Such installations and removals shall be made in such manner as to avoid
injury
or defacement of the Building and other improvements, and Tenant shall repair
any injury or defacement, including, without limitation, discoloration, caused
by such installation and/or removal.
14. Inspection
Landlord
and Landlord’s agents and representatives shall have the right to enter and
inspect the Leased Premises and Building at any reasonable time during business
hours, for the purpose of ascertaining the condition of the Leased Premises
or
in order to made such repairs as may be required or permitted to be made
by
Landlord under the terms of this Lease. During the period that is nine (9)
months prior to the end of the term hereof, Landlord and Landlord’s agents and
representatives shall have the right to enter the Leased Premises at any
reasonable time during business hours for the purpose of showing the Leased
Premises and shall have the right to erect on the Leased Premises a suitable
sign indicating the Leased Premises are available. Landlord will use
commercially reasonable efforts to minimize, to the extent reasonably
practicable, any interference with Tenant's business as a result of such
inspections or showings. Tenant shall give written notice to Landlord at
least
thirty (30) days prior to vacating the Leased Premises and shall arrange
to meet
with Landlord for a joint inspection of the Leased Premises prior to vacating.

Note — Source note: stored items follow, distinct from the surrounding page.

(** Every connection is freed, once, and nothing is left. *)
Lemma free_connections_spec fuel : forall o,
  WF o -> length (connections_list o) = fuel ->
  heap (fst (free_connections fuel o)) = ∅ /\ connections_list (fst (free_connections fuel o)) = [] /\
  num_connections (fst (free_connections fuel o)) = 0 /\
  have_server (fst (free_connections fuel o)) = have_server o /\
  snd (free_connections fuel o) = map Connection_Free (connections_list o).
Proof.
  induction fuel as [|fuel IH]; intros o W Hl.
  - destruct (connections_list o) as [|] eqn:E; [|done]. cbn. rewrite E. split_and!; try done.
    + apply map_eq. intros p. rewrite lookup_empty. destruct (heap o !! p) eqn:Hp; [|done].
      assert (p ∈ connections_list o) as Hin by (apply (wf_heap _ W); eauto). rewrite E in Hin. set_solver.
    + rewrite (wf_num _ W), E. done.
  - destruct (connections_list o) as [|p l] eqn:E; [done|]. cbn [free_connections]. rewrite E.
    assert (p ∈ connections_list o) as Hp by (rewrite E; left). apply (wf_heap _ W) in Hp as [c Hc].
    destruct (connection_free_WF p c o W Hc) as (W' & Hl' & _).
    assert (LinkedList1_Remove p (connections_list o) = l) as Hrem.
    { pose proof (wf_nodup _ W) as Hnd. rewrite E in Hnd |- *. apply NoDup_cons in Hnd as [Hn _].
      unfold LinkedList1_Remove. rewrite filter_cons, decide_False by naive_solver.
      clear -Hn. induction l as [|x l IH]; [done|]. rewrite filter_cons, decide_True by set_solver. f_equal. apply IH. set_solver. }
    rewrite Hrem in Hl'.
    assert (snd (connection_free p o) = [Connection_Free p] /\ have_server (fst (connection_free p o)) = have_server o) as [Hs Hh]
      by (unfold connection_free; rewrite Hc; done).
    destruct (connection_free p o) as [o1 l1]. cbn [fst snd] in *. subst l1.
    destruct (IH o1 W') as (I1 & I2 & I3 & I4 & I5); [rewrite Hl'; cbn in Hl; lia|].
    destruct (free_connections fuel o1) as [o2 l2]. cbn [fst snd] in *. rewrite I5, Hl', I4, Hh. split_and!; done.
Qed.

(** ** The messages *)

Definition is_ipv6 (a : BAddr) : bool := match a with BAddr_IPv6 _ _ => true | _ => false end.

Lemma load_store_le16 x r : 0 <= x < 2 ^ 16 -> load_le16 (store_le16 x ++ r) = x.
Proof.
  intros H. change (load_le16 (store_le16 x ++ r)) with (le_load (le_store 2 x)).
  rewrite le_load_store. apply Z.mod_small. exact H.
Qed.

Lemma load_store_le32 x r : 0 <= x < 2 ^ 32 -> load_le32 (store_le32 x ++ r) = x.
Proof.
  intros H. change (load_le32 (store_le32 x ++ r)) with (le_load (le_store 4 x)).
  rewrite le_load_store. apply Z.mod_small. exact H.
Qed.

Lemma store_load_le16 a b : store_le16 (load_le16 [a; b]) = [a; b].
Proof. apply (le_store_load [a; b]). Qed.

Lemma parse_addr_spec flags a d :
  addr_usable a -> negb (Z.land flags UDPGW_CLIENT_FLAG_IPV6 =? 0) = is_ipv6 a ->
  parse_addr flags (addr_bytes a ++ d) = Some (a, d).
Proof.
  intros [Hok Hv] Hf. unfold parse_addr. rewrite Hf. pose proof (zlen_nonneg d).
  destruct a as [|ip port|ip port]; [done| |]; cbn [is_ipv6 addr_bytes]; destruct Hok as [H1 H2].
  - assert (zlen ((store_le32 ip ++ store_le16 port) ++ d) = 6 + zlen d) as Hl by (rewrite zlen_app; done).
    rewrite Hl. destruct (Z.ltb_spec (6 + zlen d) sizeof_udpgw_addr_ipv4) as [Hc|_]; [unfold sizeof_udpgw_addr_ipv4 in Hc; lia|].
    do 2 f_equal. rewrite <- app_assoc, load_store_le32 by done. f_equal. apply (load_store_le16 port d H2).
  - assert (zlen ((ip ++ store_le16 port) ++ d) = 18 + zlen d) as Hl.
    { rewrite !zlen_app. unfold zlen at 1. rewrite H1. done. }
    rewrite Hl. destruct (Z.ltb_spec (18 + zlen d) sizeof_udpgw_addr_ipv6) as [Hc|_]; [unfold sizeof_udpgw_addr_ipv6 in Hc; lia|].
    rewrite <- app_assoc. unfold slice. change (Z.to_nat 0) with 0%nat. rewrite drop_0.
    rewrite take_app_length' by (symmetry; exact H1).
    rewrite (drop_app_length' ip _ 16) by done. rewrite load_store_le16 by done. do 2 f_equal.
    replace 18%nat with (length ip + 2)%nat by lia. rewrite <- drop_drop, drop_app_length. done.
Qed.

In the event of Tenant’s failure to give such notice or arrange to meet with
Landlord for a joint inspection of the Leased Premises prior to vacating,
and,
in the event following Tenant’s vacation of the Leased Premises Tenant fails to
meet with Landlord to perform such inspection within five (5) days following
Landlord’s written request for such meeting, then Landlord’s inspection of the
Leased Premises shall be conclusively deemed correct for purposes of determining
Tenant’s responsibility for repairs and restoration.
15. Utilities
Landlord
agrees to provide water, electricity and telephone service connections to
the
Building. Tenant shall pay to bring such utilities to the Leased Premises
and
for all water, gas, heat, light, power, telephone, sewer, sprinkler charges
and
other utilities and services used on or from the Leased Premises, together
with
any taxes, penalties, surcharges or the like pertaining thereto and any
maintenance changes for utilities, as well as shall furnish all electric
light
bulbs and tubes. If any such services are not separately metered to Tenant,
Tenant shall pay Tenant’s reasonable proportion, as determined by Landlord, of
all charges jointly metered with other premises. Landlord shall in no event
be
liable for any interruption or failure of utility services on the Leased
Premises.
16. Assignment
and Subletting
(a) Tenant
will not assign this Lease, or allow same to be assigned by operation of
law or
otherwise, or sublet the Leased Premises or any part thereof without the
prior
written consent of Landlord, which consent Landlord may withhold in its sole
and
absolute discretion. Notwithstanding any permitted assignment or subletting,
Tenant shall at all times remain directly, primarily and fully responsible
and
liable for the payment of the rent herein specified and for compliance with
all
of its other obligations under the terms, provisions and covenants of this
Lease. If the Leased Premises or any part thereof are then assigned or sublet,
Landlord, in addition to any other remedies herein provided or provided by
law,
may at its option collect directly from such assignee or subtenant all rents
becoming due to Tenant under such assignment or sublease and apply such rent
against any sums due to Landlord from Tenant hereunder, and no such collection
shall be construed to constitute a novation or a release of Tenant from the
further performance of Tenant’s obligations hereunder. For purpose of this Lease
a transfer of more than fifty percent (50%) of the beneficial interest in
Tenant
or of the control of Tenant (if Tenant is a partnership, corporation, limited
liability, company, trust, or other type of business, organization or entity)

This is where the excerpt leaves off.